In Patch Adams, he enlightened people about compassion, and the power that laughter has to heal. Jack shows us that life is short enough as it is, you need to live it to the fullest. The Birdcage brought to light the struggles of the (at the time) non-conventional family, and the importance of acceptance. Good Will Hunting taught us about embracing potential and accepting loss. Jumanji taught us to never trust a board game.
His appearance on Inside the Actor's Studio was one of the most renowned events in television history, and is heralded as one of the greatest episodes in the series because of his honesty, passion, and improvisation. This and his appearance on the PBS series In the Wild where he hosted an episode about dolphins were two of the most prominent appearances of his that my father and I have bonded over and discussed multiple times. Each are fantastic in their own ways, but you get to see Robin Williams in his element, firing off jokes as if it were nothing. No one else in the world has ever demonstrated such natural ability.
I could sit here and list things that Robin had taught me, but one of the most important roles he brought to life was John Keating in Dead Poets Society. Mr. Keating shook up a private school by encouraging his class to embrace poetry, pursue greatness, and to seize the day. To act outside of your comfort zone, shatter boundaries, and make statements. His performance was one of the reasons I chose to pursue teaching as a career. The feeling I got after viewing that movie, being given that knowledge of language and how to break away from the norm, these were things that I wanted to give to others.
When I heard the news, it was like the wind had gotten knocked out of me. I was devastated, half-convinced that it had to be some sort of hoax. A quick bout of research confirmed my fears. I always felt that one of the saddest days would be when Robin left this world, and I can confidently say that my intuition was spot on. The first thing I did was call my dad, as Robin and his performances were things we bonded over regularly. I got him on the phone at work and said "Did you hear the news? This is bad." When I told him, he was silent for what felt like forever. "Are you kidding me!?" He was just as thrown as I was, and it has been a rough couple of days for the both of us.
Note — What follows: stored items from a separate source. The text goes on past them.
(** * HS321: a Modbus RTU master for the HS321 frequency converter

    A shallow embedding of [src/src/HS321.cpp] and [src/src/HS321.h]:
    the CRC16 routine, the response validator, the request encoders, the
    half-duplex send routine, the timed receiver and the read and write
    transactions built from them, together with the public wrappers that
    guard them by the initialisation flag.

    Conventions of the embedding.
    - [uint8_t], [uint16_t] and [unsigned long] values are integers of [Z];
      every assignment to such a variable is written with its wrap-around
      ([u8], [u16], [u32]).  [unsigned long] is 32 bits wide, as on the
      Arduino targets of the library.
    - [size_t] quantities (register counts, buffer lengths, indices) are
      natural numbers.  The only arithmetic the code performs on them
      before its range guards is comparison, and after the guards the
      values stay far below 2^16, so no wrap-around can occur.
    - A pointer to an array is an [option (list _)]: [None] is [nullptr],
      [Some l] is an array holding [l].  A store [a[i] = v] is [<[i:=v]> a];
      a load [a[i]] is [at_index a i].  Out-of-range accesses are undefined in
      the source; the theorems assume the arrays are large enough.
    - The code between [#ifdef DEBUG] and [#endif] is not compiled (the
      three macros are commented out at the top of the file) and is left
      out. *)

From Stdlib Require Import ZArith Lia Bool String.
From stdpp Require Import base list.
Everyone grieves in their own way, and I have never felt like I do it right. While it might seem silly to most people to grieve over a celebrity, I honestly feel like I've lost a mentor, friend, and family member. It is stunning how hard it is hitting me. The coping process has me on a marathon of his performances, and there is plenty of material I haven't seen yet that should keep me going for quite some time. Where most of us the world over may feel the same way, there can be no comparison to what his family is going through. My positive thoughts go out to them.
There is no shortage of wisdom he could impart on us. Though the words he spoke may not have been entirely his, it was he that delivered them, and he that added his own personal emotion and flavor to every word. The world is a little bit darker without him.
Rest in peace, Robin. There will never be another quite like you.
-Zach
If you or someone you know is struggling with depression, please reach out. There are many resources available to help you get through this, and it is absolutely worth it to keep living.
National Suicide Prevention Lifeline: 1-800-273-8255
2 comments:
What a touching tribute. A wonder man and huge talent that we've lost too soon.
Thank you, Zach, for such a well expressed and thoughtful eulogy. Many people have the same or similar feelings of loss with the passing of such an incredible human as Robin Williams was. He will be greatly missed for a very long time tocome.